I know I get sucked into taking sides in ideological disputes all the time. My opposition to the bailout is a good example. But there’s a better way.

So what can we do to keep from oppressing the next generation with our own ideological obsessions? Well, if you ever find yourself defending or attacking an idea or plan or program, stop. Attack and defense are for fighting wars. Discovery and explanation are for truth-seekers. Seek truth.

Change

Change. Things are changing. Some of these are unhappy changes, and in many ways the world seems to be falling apart. The whole mood is that we have been much more than we ever will be again.

The incoming president promises change as well. The change of progress to counteract the change of decay. We expect that he and his administration will change things as diverse as health care and the conduct of war. We expect more people than in two generations to receive employment from government work programs. Many things will change.

But if this is all that happens—acknowledgment and then reluctant acceptance that the world and its things have changed around us—then nothing, really, has changed at all. If we remain the same, then all of the chaos and churn swirling around us will be repeated over and over in an unending cycle. Working to change our world is necessary but not sufficient; if we want that change to last, then we must change as well.
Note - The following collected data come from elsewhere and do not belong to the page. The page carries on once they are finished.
Definition get (cache : Cache) (c : Call) : Cache * option f64 :=
let fresh :=
match cache with
| Some (p, at_) => if sat_sub (c_now c) at_ <? TTL_ns then Some p else None
| None => None
end in
match fresh with
| Some p => (cache, Some p)
| None =>
match fetch_price (c_reply c) with
| Some p => (Some (p, c_done c), Some p)
| None => (cache, fst <$> cache)
end
end.

Fixpoint gets (cache : Cache) (cs : list Call) : Cache * list (option f64) :=
match cs with
| [] => (cache, [])
| c :: cs =>
let '(cache, r) := get cache c in
let '(cache, rs) := gets cache cs in (cache, r :: rs)
end.

(** The node answered a call with this price. *)
Definition answered (cs : list Call) (p : f64) : Prop := ∃ c, c ∈ cs ∧ fetch_price (c_reply c) = Some p.

Lemma get_cases cache c :
let '(cache', r) := get cache c in
r = fst <$> cache' ∧
(cache' = cache ∨ ∃ p, fetch_price (c_reply c) = Some p ∧ cache' = Some (p, c_done c)) ∧
(∀ p at_, cache = Some (p, at_) → sat_sub (c_now c) at_ < TTL_ns → cache' = cache).
Proof.
unfold get. destruct cache as [[p at_]|].
- destruct (Z.ltb_spec (sat_sub (c_now c) at_) TTL_ns).
+ split_and!; [done|by left|done].
+ destruct (fetch_price (c_reply c)) as [q|] eqn:Eq; split_and!; try done.
* right. by exists q.
* intros ? ? [= <- <-]. lia.
* by left.
- destruct (fetch_price (c_reply c)) as [q|] eqn:Eq; split_and!; try done; [right; by exists q|by left].
Qed.
Lemma gets_inv cs cache0 :
(∀ p at_, (gets cache0 cs).1 = Some (p, at_) →
cache0 = Some (p, at_) ∨ answered cs p) ∧
((gets cache0 cs).1 = None → cache0 = None ∧ ∀ p, ¬ answered cs p).
Proof.
revert cache0. induction cs as [|c cs IH]; intros cache0.
{ split; [by left|]. intros H. split; [exact H|]. intros p (c & Hc & _). by apply elem_of_nil in Hc. }
cbn [gets]. pose proof (get_cases cache0 c) as Hg.
assert (cache0 = None → (get cache0 c).1 = None → fetch_price (c_reply c) = None)
as Hnone by (intros ->; unfold get; by destruct (fetch_price _)).
destruct (get cache0 c) as [cache1 r]. destruct Hg as (_ & Hc & _). cbn [fst] in Hnone.
destruct (IH cache1) as [H1 H2]. destruct (gets cache1 cs) as [cache2 rs]. cbn [fst] in *.
split.
- intros p at_ Hp. destruct (H1 p at_ Hp) as [->|(c' & Hin & Hf)].
+ destruct Hc as [<-|(q & Hq & [= <- _])]; [by left|right]. exists c. split; [by left|done].
+ right. exists c'. split; [by right|done].
- intros Hn. destruct (H2 Hn) as [-> Hna]. destruct Hc as [<-|(q & _ & [=])]. split; [done|].
intros p (c' & [->|Hin]%elem_of_cons & Hf); [by rewrite Hnone in Hf|].
apply (Hna p). by exists c'.
Qed.
End BnbPrice.

(** ** token_resolver.rs *)

Module Resolver.

Definition FAILED_TTL_ns : Z := 120 * 10 ^ 9.

(** [String::from_utf8_lossy]: the longest prefix of a character that can
still be valid is replaced by U+FFFD. *)
Definition in_range (b : option Byte.byte) (lo hi : Z) : bool :=
match b with Some b => (lo <=? byte_val b) && (byte_val b <=? hi) | None => false end.
Definition continuation (b : option Byte.byte) : bool := in_range b 128 191.

(** The number of bytes the first character takes, and whether it is valid. *)
Definition utf8_char (bs : bytes) : nat * bool :=
match bs with
| [] => (0%nat, false)
| b0 :: r =>
let b := byte_val b0 in
let second :=
if b =? 0xE0 then in_range (r !! 0%nat) 0xA0 0xBF
else if b =? 0xED then in_range (r !! 0%nat) 0x80 0x9F
else if b =? 0xF0 then in_range (r !! 0%nat) 0x90 0xBF
else if b =? 0xF4 then in_range (r !! 0%nat) 0x80 0x8F
else continuation (r !! 0%nat) in
if b <? 0x80 then (1%nat, true)
else if (0xC2 <=? b) && (b <=? 0xDF) then
if second then (2%nat, true) else (1%nat, false)
else if (0xE0 <=? b) && (b <=? 0xEF) then
if negb second then (1%nat, false)
else if continuation (r !! 1%nat) then (3%nat, true) else (2%nat, false)
else if (0xF0 <=? b) && (b <=? 0xF4) then
if negb second then (1%nat, false)
else if negb (continuation (r !! 1%nat)) then (2%nat, false)
else if continuation (r !! 2%nat) then (4%nat, true) else (3%nat, false)
else (1%nat, false)
end.
Definition REPLACEMENT : bytes := [Byte.xef; Byte.xbf; Byte.xbd].
Fixpoint lossy (fuel : nat) (bs : bytes) : bytes :=
match fuel, bs with
| S fuel, _ :: _ =>
let '(n, ok) := utf8_char bs in
(if ok then take n bs else REPLACEMENT) ++ lossy fuel (drop n bs)
| _, _ => []
end.
Definition from_utf8_lossy (bs : bytes) : bytes := lossy (length bs) bs.

(** [trim_end_matches('\0')]. *)
Fixpoint drop_zeros (bs : bytes) : bytes :=
match bs with
| b :: r => if byte_val b =? 0 then drop_zeros r else bs
| [] => []
end.
Definition trim_end_nul (bs : bytes) : bytes := rev (drop_zeros (rev bs)).

(** [strip_prefix("0x")]. *)
Definition strip_0x (s : text) : option text :=
match s with
| "0"%char :: "x"%char :: r => Some r
| _ => None
end.

Fixpoint hex_pairs (n : nat) (h : text) : option bytes :=
match n with
| O => Some []
| S n =>
b ← from_str_radix16 8 (take 2 h);
bs ← hex_pairs n (drop 2 h);
Some (byte_of b :: bs)
end.

(** [eth_call_string] on the reply's text. *)
Definition eth_call_string (reply : option text) : option bytes :=
r ← reply;
h ← strip_0x r;
if (length h <? 128)%nat then None
else
len ← from_str_radix16 64 (take 64 (drop 64 h));
if (len =? 0) || (256 <? len) then None
else if Z.of_nat (length h) <? 128 + len * 2 then None
else
bs ← hex_pairs (Z.to_nat len) (drop 128 h);
let s := trim_end_nul (from_utf8_lossy bs) in
if bool_decide (s = []) || (64 <? length s)%nat then None else Some s.

(** [eth_call_u8]: the last two digits. *)
Definition eth_call_u8 (reply : option text) : option Z :=
r ← reply;
h ← strip_0x r;
match h with
| [] => None
| _ => from_str_radix16 8 (drop (length h - 2) h)
end.

Record TokenInfo : Type := { ti_address : Address; ti_symbol : bytes; ti_name : bytes; ti_decimals : Z }.

(** The node's replies to the three selectors. *)
Record Replies : Type := { symbol_reply : option text; name_reply : option text; decimals_reply : option text }.

Definition fetch (addr : Address) (rs : Replies) : option TokenInfo :=
sym ← eth_call_string (symbol_reply rs);
Some {| ti_address := addr; ti_symbol := sym;
ti_name := unwrap_or (eth_call_string (name_reply rs)) sym;
ti_decimals := unwrap_or (eth_call_u8 (decimals_reply rs)) 18 |}.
In The Consolation of Philosophy, Boethius opines that those who rely on the caprice of Fortune have no peace. It is only those who allow themselves to learn from Philosophy, or wisdom, who can ride out the storms of life with tranquility. As great and powerful as we think we are as civilizations and nations and individuals, we would be unforgivably arrogant to believe we can really control the world around us. The screams of traders as they watch fortunes in paper vanish in seconds; the troubled faces of presidents, bankers, and bureaucrats using policies to glue pieces of sky back in place before they fall; the dark humor of new graduates facing a hostile job market: are these people really in control? No. Not of things. They—we—influence our environment, but ultimately it is what’s going on inside of our hearts and minds and souls that is ours to order and direct. We should all ponder this as we fall Icarus-like from the heights of our conceit. And, once we land, let us remember it before we try to build any more towers to heaven.

So let the markets fall and the sky with it. And amidst the collapse, may the illusion of control crumble and give way to humility. Let us not love our own prosperity, but instead love our neighbor. And perhaps amidst all of this unwelcome change, as familiar things disappear and old ways are lost, we will find something we’ve long since ceased to know: ourselves.